The Spiritous Liquor Special Event Permit
The balance of Senate Bill 155 is a direct acknowledgment of the serious growth happening within the craft distilling industry. Senate Bill 155 looks to add Section 18B-1114.7 to the existing ABC framework, which would create a spirituous liquor special event permit. A spiritous liquor special event permit would allow a licensed North Carolina distillery to organize free tastings hosted by off-site locations, including ABC stores, trade shows, conventions, malls, and any other event the Commission feels aligns with the purpose of the provision and balances with public policy. For an industry that is still getting its legs in North Carolina, the ability to offer off-site product tastings is a monumental proposition for current and prospective North Carolina distilleries. Without a doubt, enhancing the ability of individual players to meet their target consumers where they are and to engage with buyers at local ABC branches stands to boost short term growth in an industry still throttled in a big way by government control.
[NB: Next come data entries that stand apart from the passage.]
(** * dojo/core language utilities and Symbol shim: a shallow embedding

  The two source files embedded here are

  - [lang] (src/unnamed/part_000): [isIdentical], [createHandle],
    [_mixin], [assign], [create] and the factory [observe];
  - [Symbol] (src/src/Symbol.ts): [getSymbolName], the shimmed [Symbol]
    function, [Symbol.for] and [Symbol.keyFor].

  JavaScript values are modelled by the inductive [value]; numbers are
  IEEE 754 binary64 values (Rocq's primitive floats), objects and
  functions are references compared by identity. *)

From Stdlib Require Import Floats ZArith Lia.
From stdpp Require Import base option list gmap strings pretty.

Local Open Scope list_scope.

(** ** JavaScript values *)

Module JS.

(** A reference to an object.  Functions are objects.  [Host name] is a
    built-in object of the host, [Loc n] the [n]-th object allocated by
    the program. *)
Inductive ref : Type :=
| Host (name : string)
| Loc (n : nat).

#[global] Instance ref_eq_dec : EqDecision ref.
Proof. solve_decision. Defined.

Inductive value : Type :=
| VUndefined
| VNull
| VBoolean (b : bool)
| VNumber (x : float)
| VString (s : string)
| VObject (r : ref).

(** The strict equality comparison [a === b] (ECMAScript 7.2.15): values
    of different types are different; numbers compare as IEEE 754 values
    (so NaN differs from itself and +0 equals -0); objects compare by
    reference. *)
Definition strict_equals (a b : value) : bool :=
  match a, b with
  | VUndefined, VUndefined => true
  | VNull, VNull => true
  | VBoolean x, VBoolean y => bool_decide (x = y)
  | VNumber x, VNumber y => PrimFloat.eqb x y
  | VString x, VString y => bool_decide (x = y)
  | VObject x, VObject y => bool_decide (x = y)
  | _, _ => false
  end.

(** [a !== b] *)
Definition strict_not_equals (a b : value) : bool := negb (strict_equals a b).

(** The abstract operation ToBoolean (truthiness). *)
Definition ToBoolean (v : value) : bool :=
  match v with
  | VUndefined | VNull => false
  | VBoolean b => b
  | VNumber x => negb (PrimFloat.eqb x PrimFloat.zero || PrimFloat.is_nan x)
  | VString s => negb (bool_decide (s = ""))
  | VObject _ => true
  end.

(** The number value NaN. *)
Definition NaN : value := VNumber PrimFloat.nan.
However, Senate Bill 155 does lay out some specific limitations to these off-site samplings. The application of those limitations is split between the distillery holding the permit and the venue hosting the sampling. To illustrate, the permit-holding distillery must conduct the tasting. The permit-holding venue must pour the samples. Essentially, the person responsible for producing the product cannot be the one handing you the sample.
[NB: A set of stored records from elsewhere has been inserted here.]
(** * The Specification pattern of [specification/main.go]

    A shallow embedding of the Go program and the properties of its
    specification evaluator and of its access gate.

    The development has three layers, each translated from the source:

    - the _value_ layer: a specification is a finite tree (the closed set of
      the seven types implementing [SpecificationUser]) and [IsSatisfiedBy]
      is a function of the tree and of the entity's fields;
    - the _memory_ layer: the entity is an object in memory reached through a
      [*User] pointer, the console is a list of writes, and a handler
      [func()] is a state transformer; [IsSatisfiedBy_mem] and [checkAccess]
      are written in a small state-and-panic monad;
    - the _object_ layer: specification objects live in a heap and hold
      references to their children, as the Go structs do; [IsSatisfiedBy_heap]
      follows the references with fuel. *)

From Stdlib Require Import ZArith Ascii String List Bool Lia.
From stdpp Require Import base option list gmap strings.

Open Scope string_scope.

Set Warnings "-register-all".

(** The examples of this file use ASCII strings only; on those the Unicode
    mapping of [strings.ToLower] is never consulted, and the examples are run
    with the identity standing for it. *)

Definition asciiOnly : string -> string := fun s => s.

(** ** UTF-8 and [strings.Map]

    For a string with a byte at or above 0x80, [strings.ToLower] returns
    [strings.Map(unicode.ToLower, s)].  [strings.Map] and the UTF-8 routines
    it calls belong to the Go standard library; they are written out here as
    the library has them.  A rune is an [int32], here a [Z]. *)

Definition RuneError : Z := 0xFFFD.
Definition MaxRune : Z := 0x10FFFF.

Definition byteOf (c : ascii) : Z := Z.of_N (N_of_ascii c).

(** The conversion [byte(x)] keeps the low eight bits. *)

Definition toByte (x : Z) : ascii := ascii_of_N (Z.to_N (Z.land x 0xFF)).

(** [utf8.DecodeRuneInString]: the first rune of [s] and its width in bytes;
    [(RuneError, 0)] for the empty string and [(RuneError, 1)] for a byte that
    begins no valid encoding.  The table [first] and the accept ranges are
    written as comparisons. *)

Definition DecodeRuneInString (s : string) : Z * nat :=
  match s with
  | EmptyString => (RuneError, 0)
  | String c0 rest0 =>
      let s0 := byteOf c0 in
      if (s0 <? 0x80)%Z then (s0, 1)
      else if ((s0 <? 0xC2) || (0xF4 <? s0))%Z then (RuneError, 1)
      else
        let sz := if (s0 <? 0xE0)%Z then 2 else if (s0 <? 0xF0)%Z then 3 else 4 in
        let lo := (if s0 =? 0xE0 then 0xA0 else if s0 =? 0xF0 then 0x90 else 0x80)%Z in
        let hi := (if s0 =? 0xED then 0x9F else if s0 =? 0xF4 then 0x8F else 0xBF)%Z in
        if (String.length s <? sz)%nat then (RuneError, 1)
        else
          match rest0 with
          | EmptyString => (RuneError, 1)
          | String c1 rest1 =>
              let s1 := byteOf c1 in
              if ((s1 <? lo) || (hi <? s1))%Z then (RuneError, 1)
              else if (sz <=? 2)%nat
              then (Z.lor (Z.shiftl (Z.land s0 0x1F) 6) (Z.land s1 0x3F), 2)
              else
                match rest1 with
                | EmptyString => (RuneError, 1)
                | String c2 rest2 =>
                    let s2 := byteOf c2 in
                    if ((s2 <? 0x80) || (0xBF <? s2))%Z then (RuneError, 1)
                    else if (sz <=? 3)%nat
                    then (Z.lor (Z.lor (Z.shiftl (Z.land s0 0x0F) 12)
                                       (Z.shiftl (Z.land s1 0x3F) 6))
                                (Z.land s2 0x3F), 3)
                    else
                      match rest2 with
                      | EmptyString => (RuneError, 1)
                      | String c3 _ =>
                          let s3 := byteOf c3 in
                          if ((s3 <? 0x80) || (0xBF <? s3))%Z then (RuneError, 1)
                          else (Z.lor (Z.lor (Z.lor (Z.shiftl (Z.land s0 0x07) 18)
                                                    (Z.shiftl (Z.land s1 0x3F) 12))
                                             (Z.shiftl (Z.land s2 0x3F) 6))
                                      (Z.land s3 0x3F), 4)
                      end
                end
          end
  end.

(** [utf8.RuneLen]: the number of bytes of the encoding, [-1] for what is no
    rune. *)

Definition RuneLen (r : Z) : Z :=
  if (r <? 0)%Z then (-1)%Z
  else if (r <=? 0x7F)%Z then 1%Z
  else if (r <=? 0x7FF)%Z then 2%Z
  else if ((0xD800 <=? r) && (r <=? 0xDFFF))%Z then (-1)%Z
  else if (r <=? 0xFFFF)%Z then 3%Z
  else if (r <=? MaxRune)%Z then 4%Z
  else (-1)%Z.

(** [utf8.AppendRune], as [Builder.WriteRune] calls it: the bytes written for
    [r]; a surrogate or a value above [MaxRune] is written as [RuneError]. *)

Definition threeBytes (r : Z) : string :=
  String (toByte (Z.lor 0xE0 (Z.shiftr r 12)))
    (String (toByte (Z.lor 0x80 (Z.land (Z.shiftr r 6) 0x3F)))
       (String (toByte (Z.lor 0x80 (Z.land r 0x3F))) EmptyString)).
Further, each consumer is limited to one .25 ounce tasting sample of each product made available for sampling, not to exceed 1.5 ounces in one day. The purpose is awareness; not to prevent samplers from getting in their cars. And in case you are of the procrastinating variety, its helpful to know that the permit holder must also provide written notice to the ABC Commission at least 48 hours before the tasting. There is a one-year record-keeping accompaniment, too.
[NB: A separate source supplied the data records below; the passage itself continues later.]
(** * Argument contracts of the text operations (mindspore/dataset/text/validators.py)

    Every guarded operation of the text API is wrapped by a checker that
    binds the caller's arguments to the declared parameters, runs an ordered
    sequence of predicates over them and either raises or forwards the call
    to the wrapped operation.  This file embeds the checkers as functions on
    a small universe of Python values, in an error monad, and a second time
    as programs over a store of shared objects, and proves the contract
    properties about them. *)

From stdpp Require Import base option list gmap strings pretty.
From Stdlib Require Import ZArith Lia.

Local Open Scope string_scope.
Local Open Scope Z_scope.

(** ** Python values *)

(** A floating-point number: the finite value [m * 2 ^ e], an infinity or
    NaN. *)
Inductive pyfloat : Type :=
  | FFinite (m e : Z)
  | FInf (negative : bool)
  | FNaN.

(** The run-time values the checkers can tell apart. *)
#[warnings="-register-all"]
Inductive pyval : Type :=
  | PNone
  | PBool (b : bool)
  | PInt (z : Z)
  | PStr (s : string)
  | PList (l : list pyval)
  | PTuple (l : list pyval)
  | PDict (d : list (pyval * pyval))
  | PVocab                      (* an instance of cde.Vocab *)
  | PDType (name : string)      (* an instance of typing.Type *)
  | PFunc (name : string)       (* a function object *)
  | PObject (cls : string)      (* an instance of another class, without __call__ *)
  | PFloat (f : pyfloat)        (* a float *)
  | PCallable (what : string).  (* another callable: a class, an instance of a
                                   class with __call__, a partial, a bound method *)

(** The classes named in [isinstance] and [type_check] calls. *)
Inductive pytype : Type :=
  | t_list | t_str | t_bool | t_int | t_NoneType | t_tuple | t_dict
  | t_Vocab | t_Type.

Global Instance pytype_eq_dec : EqDecision pytype.
Proof. solve_decision. Defined.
For more ambitious event planners, specific Commission approval is in your future. Senate Bill 155 prevents each sampling venue from hosting more than three individual permit holders at a single tasting. If you're looking to make a distillery tasting a real thing, the local ABC board may grant approval and designate a tasting area for participating consumers.
Our favorite piece of Senate Bill 155 would expand the ability of North Carolina's distilleries to sell directly to consumers. Section 1 of the bill would amend current language under to N.C.G.S. 18B-1105(4) to read in relevant part, "the selling distillery is limited to selling to each consumer, no more than five bottles of spiritous liquor per 12 month period."
For reference, the current limit on direct sales to consumers is but one bottle per consumer per 12 month period. While five bottles is still modest, we're optimistic approval may imply a more progressive outlook toward the distilled spirits side of the craft beverage industry overall. Given the recent wave of related alcoholic beverage focused bills, Section 1's simple change flows neatly with North Carolina's path toward fostering the type of business and community growth happening all over the country.
Senate Bill 155 is a welcome addition to North Carolina's 2017 legislative session. The points highlighted above, along with a couple, more subtle proposals (see: auction permits), demonstrate that the growth of craft liquor will over time become free to parallel that of craft beer. At bottom, we acknowledge that North Carolina continues shoot its shot and make itself known as a state where the craft beverage industry can grow and flourish.